Hamzeh Alsalhi's blog

State Termination Probabilities in an Absorbing Markov Chain

Below is a succinct function solve that takes an absorbing Markov chain represented as a list of lists and returns a list of integers, one integer for each state, expressing the relative likelihood of terminating at that state.

Each state is represented as a row in the matrix. This row expresses the relative likelihoods of transitioning to each of the other states from this row.
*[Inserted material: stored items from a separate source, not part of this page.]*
(** * kiro.rs, OpenAI compatibility layer: a shallow embedding in Rocq

    Sources: src/openai/stream.rs, src/openai/handlers.rs,
    src/openai/converter.rs, src/openai/types.rs, src/request_log.rs.

    Modelling conventions.
    - A Rust [String]/[&str] is valid UTF-8, so it is determined by its list
      of Unicode scalar values; we write it as [rstr := list N].  Every
      pattern the code searches for ("<thinking>", "</thinking>", "\n",
      "sonnet", ...) is ASCII, so a byte offset returned by [str::find] is a
      char boundary, and [find]/slicing by byte offset coincide with
      [find]/[take]/[drop] by scalar index.  Byte lengths ([str::len]) are
      computed with [utf8_len].
    - [i32] arithmetic is [Z] with two's-complement wrap-around written out
      (release build semantics); [f64] is Rocq's primitive binary64 [float],
      and the [f64 as i32] cast is the saturating truncation of Rust.
    - [HashMap]/[HashSet] are stdpp's [gmap]/[gset]. *)

From Stdlib Require Import ZArith String Ascii PrimFloat FloatOps SpecFloat.
From stdpp Require Import base list gmap sets.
For example row [1, 0, 0, 0, 2] would mean we have a chance (33%) of transitioning to state 1 and a chance (66%) of transitioning to state 5.

To input a Markov chain edit the chain variable, keep in mind to stick to the conventions:

  • The first row is the start state
  • Have at least one terminal state
  • A terminal state can be written as a row of all zeros, or a row that has only a one in the column the same as the rows index. Example: A row five with all zeros and only a one in the fifth column would be a correct way to represent that state 5 in the absorbing Markov chain is a terminating state.

The solution is based around the idea that we can look at each pair of rows and reduce their function with regards to how they affect the probability of terminating at each state into one of the rows. There is no need for inverting or rearranging a matrix so it is an easy solution to code, the only function used that might not be considered a primitive in most languages is gcd for getting the greatest common divisor, but in most cases it is available and if not it is easily coded in a few extra lines.

import Data.List

chain = [[0, 2, 0, 3, 0], -- State 1) Starting Transient State
         [0, 0, 2, 2, 0], -- State 2) Transient State
         [0, 0, 1, 0, 0], -- State 3) Terminal State
         [0, 0, 0, 0, 1], -- State 4) Transient State
         [0, 0, 0, 0, 1]] -- State 5) Terminal State

solve :: [[Int]] -> [Int]
solve c =
    let m = [take i (c!!i) ++ [0] ++ drop (i + 1) (c!!i) | i <- [0..(length c) - 1]]
        terminal = filter (\r -> foldl (+) 0 (m!!r) == 0) [0..(length m) - 1]
        transient = [0..(length m) - 1] \\ terminal
    in foldl join m [(i,j) | j <- transient, i <- transient] !! 0

join m (r1, r2) =
    let sum_r2 = foldl (+) 0 (m!!r2)
        h1 i = (sum_r2 * m!!r1!!i) + (m!!r1!!r2 * m!!r2!!i)
        h2 i = if elem i [r1, r2] then 0 else h1 i
        new_row = map h2 [0..length (m) - 1]
        gd = foldl gcd (new_row!!0) new_row
        new_row_simplified = map (\x -> div x gd) new_row
    in take r1 m ++ [new_row_simplified] ++ drop (r1 + 1) m
main = print (solve chain)

Running this Haskell code gives


Which tells us there is no chance of terminating at state 1, 2, or 4 because 0 was returned in the position that maps to those states, this is correct because these are transient states. And there is a chance (20%) of terminating at state 3, and a chance (80%) of terminating at state 5.